▶ _Available data_:

(* ===== verification/Status.v ===== *)
(** * The status of a node

    [status/status.cpp]: version, uptime and the status of the modules, as JSON
    and as a protobuf message, on a node of [Node]. *)

From S2P Require Import Prelude Messages Json Node.

(** [v[k] = x]: throws on a value that is neither null nor an object. *)
Class JsonAssign {JS : Jsoncpp} := {
  assign : Value → string → Value → result Value
}.

Class JsonAssignLaws `{JA : JsonAssign} : Prop := {
  assign_object v k : isMember v k = Ok true → ∀ k' x, ∃ v', assign v k' x = Ok v' ∧ isMember v' k' = Ok true;
  member_assign v v' k x : assign v k x = Ok v' → member v' k = Ok x;
  member_assign_ne v v' k k' x : k ≠ k' → assign v k x = Ok v' → member v' k' = member v k'
}.

(** [proto/status.proto]. *)
Record status_response := StatusResponse {
  swarm_version : string;
  swarm_git_commit : string;
  uptime : string;
  module_status_json : string;
  sr_pbft_enabled : bool
}.

#[export] Instance wf_status_response : WellFormed status_response := λ r,
  utf8 (swarm_version r) && utf8 (swarm_git_commit r) && utf8 (uptime r) && utf8 (module_status_json r).

Module status.

Definition NAME_KEY : string := "name".
Definition STATUS_KEY : string := "status".
Definition STATUS_MSG : string := "status".
Definition VERSION_KEY : string := "version".
Definition MODULE_KEY : string := "module".
Definition UPTIME_KEY : string := "uptime".
Definition COMMIT_KEY : string := "commit".
Definition PBFT_ENABLED_KEY : string := "pbft_enabled".

(** Times are nanoseconds of the steady clock. *)
Definition get_uptime (start_time now : N) : string :=
  let uptime := ((now - start_time) / 1000000000)%N in
  let d := (uptime / (3600 * 24))%N in
  let uptime := (uptime - d * (3600 * 24))%N in
  let h := (uptime / 3600)%N in
  let uptime := (uptime - h * 3600)%N in
  let m := (uptime / 60)%N in
  to_string d ++ " days, " ++ to_string h ++ " hours, " ++ to_string m ++ " minutes".

(** The two handlers. *)
Inductive handler := HandleWsStatusMessages | HandleStatusRequestMessage.

Section Status.
Context {JS : Jsoncpp} {JA : JsonAssign} {SSL : OpenSSL} {MR : Message status_response}.
(** [SWARM_VERSION] and [SWARM_GIT_COMMIT], which the build generates. *)
Context (SWARM_VERSION SWARM_GIT_COMMIT : string).

Record status := Status {
  start_once : bool;
  start_time : N;
  pbft_enabled : bool;
  node : node.node (H := handler)
}.

Inductive effect :=
| NodeEffect (e : node.effect (H := handler))
| SendJson (session : session_id) (msg : Value) (end_session : bool)
| SendBytes (session : session_id) (msg : string) (end_session : bool).

Abbreviation statusM := (M status effect).

Definition new (now : N) (pbft : bool) (n : node.node (H := handler)) : status := Status false now pbft n.

Definition node_call {A} (m : M (node.node (H := handler)) (node.effect (H := handler)) A) : statusM A := λ s,
  (res m (node s), Status (start_once s) (start_time s) (pbft_enabled s) (post m (node s)), NodeEffect <$> out m (node s)).

(** The body of [call_once] that throws leaves the flag as it was. *)
Definition start : statusM unit :=
  started ← gets start_once;
  if (started : bool) then mret tt
  else
    ok ← node_call (node.register_for_message STATUS_MSG (Some HandleWsStatusMessages));
    if negb ok then throw "Unable to register for STATUS messages!"
    else
      ok ← node_call (node.register_for_payload kStatusRequest (Some HandleStatusRequestMessage));
      if negb ok then throw "Unable to register for STATUS REQUEST messages!"
      else modify (λ s, Status true (start_time s) (pbft_enabled s) (node s)).

(** A provider that is still there has a name and a status. *)
Definition provider : Type := option (string * Value).

Definition query_modules (status_providers : list provider) : Value :=
  foldl (λ module_status p,
    match p with
    | Some (name, st) => append module_status (obj [(NAME_KEY, str name); (STATUS_KEY, st)])
    | None => module_status
    end) null status_providers.

(** The members are assigned one after the other. *)
Fixpoint assign_all (kvs : list (string * Value)) (v : Value) : result Value :=
  match kvs with
  | [] => Ok v
  | (k, x) :: kvs => match assign v k x with Ok v => assign_all kvs v | Throw w => Throw w | Undefined => Undefined end
  end.

Definition handle_ws_status_messages (now : N) (status_providers : list provider) (ws_msg : Value) (session : session_id) :
    statusM unit :=
  s ← gets id;
  response_msg ← lift (assign_all
    [(VERSION_KEY, str SWARM_VERSION); (COMMIT_KEY, str SWARM_GIT_COMMIT);
     (UPTIME_KEY, str (get_uptime (start_time s) now)); (MODULE_KEY, query_modules status_providers);
     (PBFT_ENABLED_KEY, boolean (pbft_enabled s))] ws_msg);
  emit (SendJson session response_msg false).

Definition handle_status_request_message (now : N) (status_providers : list provider) (msg : bzn_envelope)
    (session : session_id) : statusM unit :=
  s ← gets id;
  let srm := StatusResponse SWARM_VERSION SWARM_GIT_COMMIT (get_uptime (start_time s) now)
               (toStyledString (obj [(MODULE_KEY, query_modules status_providers)])) (pbft_enabled s) in
  emit (SendBytes session (SerializeAsString srm) false).

(** The node calls the handler it was given. *)
Definition run_handler (now : N) (status_providers : list provider) (e : node.effect (H := handler)) : statusM unit :=
  match e with
  | node.CallMessageHandler HandleWsStatusMessages msg session => handle_ws_status_messages now status_providers msg session
  | node.CallProtobufHandler HandleStatusRequestMessage msg session =>
      handle_status_request_message now status_providers msg session
  | _ => mret tt
  end.

End Status.
End status.

(** ** Properties *)
Module status_props.
Import status.

Section Props.
Context {JS : Jsoncpp} {JL : JsoncppLaws} {JA : JsonAssign} {SSL : OpenSSL} {MR : Message status_response}.
Context (SWARM_VERSION SWARM_GIT_COMMIT : string).

(** *** Uptime *)

Lemma uptime_text start_time now :
  (start_time ≤ now)%N →
  ∃ d h m s ns, (now - start_time = (((d * 24 + h) * 60 + m) * 60 + s) * 1000000000 + ns)%N ∧
    (h < 24 ∧ m < 60 ∧ s < 60 ∧ ns < 1000000000)%N ∧
    get_uptime start_time now = (to_string d ++ " days, " ++ to_string h ++ " hours, " ++ to_string m ++ " minutes")%string.
Proof.
  intros Hle. unfold get_uptime. cbv zeta. generalize (now - start_time)%N as u. intros u.
  assert (∀ a b, (0 < b → ∃ q r, a = q * b + r ∧ r < b ∧ a / b = q ∧ a - q * b = r)%N) as Hdiv.
  { intros a b Hb. exists (a / b)%N, (a mod b)%N. assert (a = a / b * b + a mod b)%N as E by (rewrite N.mul_comm; apply N.div_mod; lia).
    split_and!; [done|apply N.mod_lt; lia|done|]. revert E. generalize (a / b * b)%N (a mod b)%N. lia. }
  destruct (Hdiv u 1000000000%N) as (t & ns & Hu & Hns & -> & _); [lia|].
  destruct (Hdiv t (3600 * 24)%N) as (d & r1 & Ht & Hr1 & -> & ->); [lia|].
  destruct (Hdiv r1 3600%N) as (h & r2 & Hh & Hr2 & -> & ->); [lia|].
  destruct (Hdiv r2 60%N) as (m & s & Hm & Hs & -> & _); [lia|].
  exists d, h, m, s, ns. split_and!; [lia..|done].
Qed.

(** *** The modules *)

Definition entry (p : string * Value) : Value := obj [(NAME_KEY, str p.1); (STATUS_KEY, p.2)].

Lemma query_modules_appends ps : query_modules ps = foldl append null (entry <$> omap id ps).
Proof using.
  unfold query_modules. generalize null as acc. induction ps as [|[[n st]|] ps IH]; intros acc; [done| |]; cbn; by rewrite IH.
Qed.

(** [v] reads as the entry of a provider. *)
Definition shows (p : string * Value) (v : Value) : Prop :=
  (∃ x, member v NAME_KEY = Ok x ∧ asString x = Ok p.1) ∧ (∃ x, member v STATUS_KEY = Ok x ∧ reads_as p.2 x).

Lemma shows_entry p v : reads_as (entry p) v → shows p v.
Proof.
  intros Hr. assert (∀ k x, (k, x) ∈ [(NAME_KEY, str p.1); (STATUS_KEY, p.2)] → ∃ x', member v k = Ok x' ∧ reads_as x x') as Hm.
  { intros k x Hin. apply (reads_as_member (entry p)); [done|]. apply member_obj; [|done].
    cbn. repeat constructor; set_solver. }
  split.
  - destruct (Hm NAME_KEY (str p.1)) as (x & Hx & Hs); [by left|]. exists x. split; [done|].
    by rewrite (reads_as_asString _ _ Hs), asString_str.
  - apply Hm. right. by left.
Qed.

▶ _Activity_: Filter the data above down to lines with the word "SendBytes", and copy them.

▶ _Solution to the exercise_:
| SendBytes (session : session_id) (msg : string) (end_session : bool).
  emit (SendBytes session (SerializeAsString srm) false).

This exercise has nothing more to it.